Joined: Fri Dec 12, 2014 11:54 am
Posts: 20
Location: Stamford, CT
I already have tickets in with HP for these issues, but figured I'd reach out to this community just in case anyone has some insight.

Our V400 was upgraded to 3.1.3 MU2 on Wednesday evening. Later that night, our monitoring software alerted that the RCIP ports were no longer available. I started up a CLI session and determined that the ports were up and Remote Copy was transferring properly. I could not, however, ping the Remote Copy ports. Now, I don't know if I was ever able to ping them, but it seemed strange to me.

Logging into the IMC, I went to Systems --> Ports --> Remote Copy. Again, everything looked fine in terms of IPs, Gateways, etc. I then used the ping function from node 0's RCIP port to ping the gateway: success. Its replication partner's node 0 RCIP port: success. Then I tried pinging my computer's IP. This is where it gets fun. Immediately, my IMC froze up, and my CLI sessions shut down. I kill the IMC and try to log in, but the 3PAR array isn't reachable. Ping the management port... nothing. I ask a coworker, and he's able to get to the array fine. My PC, however, was completely locked out from communicating with the array. Thinking maybe something got wonky with my network adapter, I reset it, flush my arp cache, and try again... no dice.

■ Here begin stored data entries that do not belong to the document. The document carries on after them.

(** ** JSON-shaped values *)

(** The [details] dict of a structured error, one constructor per shape the
    sources build. *)
Inductive ErrorDetails :=
  | DEmpty
  | DAllowedTools (allowed_tools : list string)
  | DTimeout (timeout_s : Z) (raw_error : string)
  | DValidationError (validation_error : string)
  | DRawError (raw_error : string)
  | DUpstream (upstream : list string).

Record StructuredError := {
  err_code : string;
  err_message : string;
  err_details : ErrorDetails;
}.

(** The validated step output [{summary, confidence, artifacts}]; the
    confidence is kept in hundredths (85 for 0.85, 70 for 0.7). *)
Record StepOutput := {
  out_summary : string;
  out_confidence : Z;
  out_model : string;
  out_provider : string;
  out_node_id : string;
}.

Record CostPayload := {
  cp_provider : string;
  cp_model : string;
  cp_prompt_tokens : Z;
  cp_completion_tokens : Z;
  cp_total_tokens : Z;
  cp_usd : Z;
}.

(** ** The DAG snapshot *)

Record Node := {
  node_id : string;
  node_name : string;
  node_description : string;
  node_depends_on : list string;
  node_status : StepStatus;
  node_last_output : option StepOutput;
  node_last_error : option StructuredError;
}.

Definition node_set_status (s : StepStatus) (n : Node) : Node :=
  {| node_id := node_id n; node_name := node_name n;
     node_description := node_description n;
     node_depends_on := node_depends_on n; node_status := s;
     node_last_output := node_last_output n;
     node_last_error := node_last_error n |}.

Definition node_set_last_output (o : option StepOutput) (n : Node) : Node :=
  {| node_id := node_id n; node_name := node_name n;
     node_description := node_description n;
     node_depends_on := node_depends_on n; node_status := node_status n;
     node_last_output := o; node_last_error := node_last_error n |}.

Definition node_set_last_error (e : option StructuredError) (n : Node) : Node :=
  {| node_id := node_id n; node_name := node_name n;
     node_description := node_description n;
     node_depends_on := node_depends_on n; node_status := node_status n;
     node_last_output := node_last_output n; node_last_error := e |}.

Record Edge := { edge_source : string; edge_target : string }.

(** A contract dict; every key may be absent. *)
Record Contract := {
  c_allowed_tools : option (list string);
  c_timeout_s : option Z;
  c_max_retries : option Z;
  c_model_preference : option string;
}.

(** The [{}] that [contracts.get(node_id, {})] falls back to. *)
Definition empty_contract : Contract :=
  {| c_allowed_tools := None; c_timeout_s := None;
     c_max_retries := None; c_model_preference := None |}.

(** [dag.get("nodes", [])] is [dag_nodes]: an absent key and an empty list are
    both []. *)
Record Dag := {
  dag_nodes : list Node;
  dag_edges : list Edge;
  dag_contracts : gmap string Contract;
  dag_planner_notes : option string;
}.

Definition empty_dag : Dag :=
  {| dag_nodes := []; dag_edges := []; dag_contracts := ∅;
     dag_planner_notes := None |}.

Definition dag_set_nodes (ns : list Node) (d : Dag) : Dag :=
  {| dag_nodes := ns; dag_edges := dag_edges d;
     dag_contracts := dag_contracts d;
     dag_planner_notes := dag_planner_notes d |}.

(** [node[k] = v] for the node object at position [i] of [dag.nodes]. *)
Definition dag_update_node (i : nat) (f : Node → Node) (d : Dag) : Dag :=
  dag_set_nodes (alter f i (dag_nodes d)) d.

(** [{node["id"]: node for node in nodes}]: a later node with the same id
    replaces an earlier one. *)
Definition node_map (nodes : list Node) : gmap string Node :=
  foldl (λ m n, <[node_id n := n]> m) ∅ nodes.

I log onto a server where I keep a bunch of management tools, and I'm able to access the array. Now everything looks good, but Remote Copy link 0 (node 0 here to node 0 remote) is down. Now's a good time to mention I'm running a constant ping to the management IP from my desktop with 100% packet loss. I disable RCIP port 0 on the 3PAR, thinking I'll reset it. Instantly, my computer starts being able to ping the management port (which is on a different VLAN entirely from RCIP). Sure enough, I'm able to log into the IMC and CLI. I reenable port 0, Remote Copy indicates the link is up, data begins transferring, and I'm still able to reach the 3PAR from my PC.

Figuring it may be a fluke or some routing issue, I try the same thing, but this time pinging my management server (which is on the same VLAN as the 3PAR management port) from the Remote Copy port. Same thing! A constant ping to the 3PAR immediately dropped. Resetting the port restored its access.

Okay, that's issue number 1. Issue number 2 is even worse, because at least Remote Copy is working, despite the ports not responding to pings (except if performed from the core). Despite a CPG having plenty of room (>25TB), a volume was unable to allocate space.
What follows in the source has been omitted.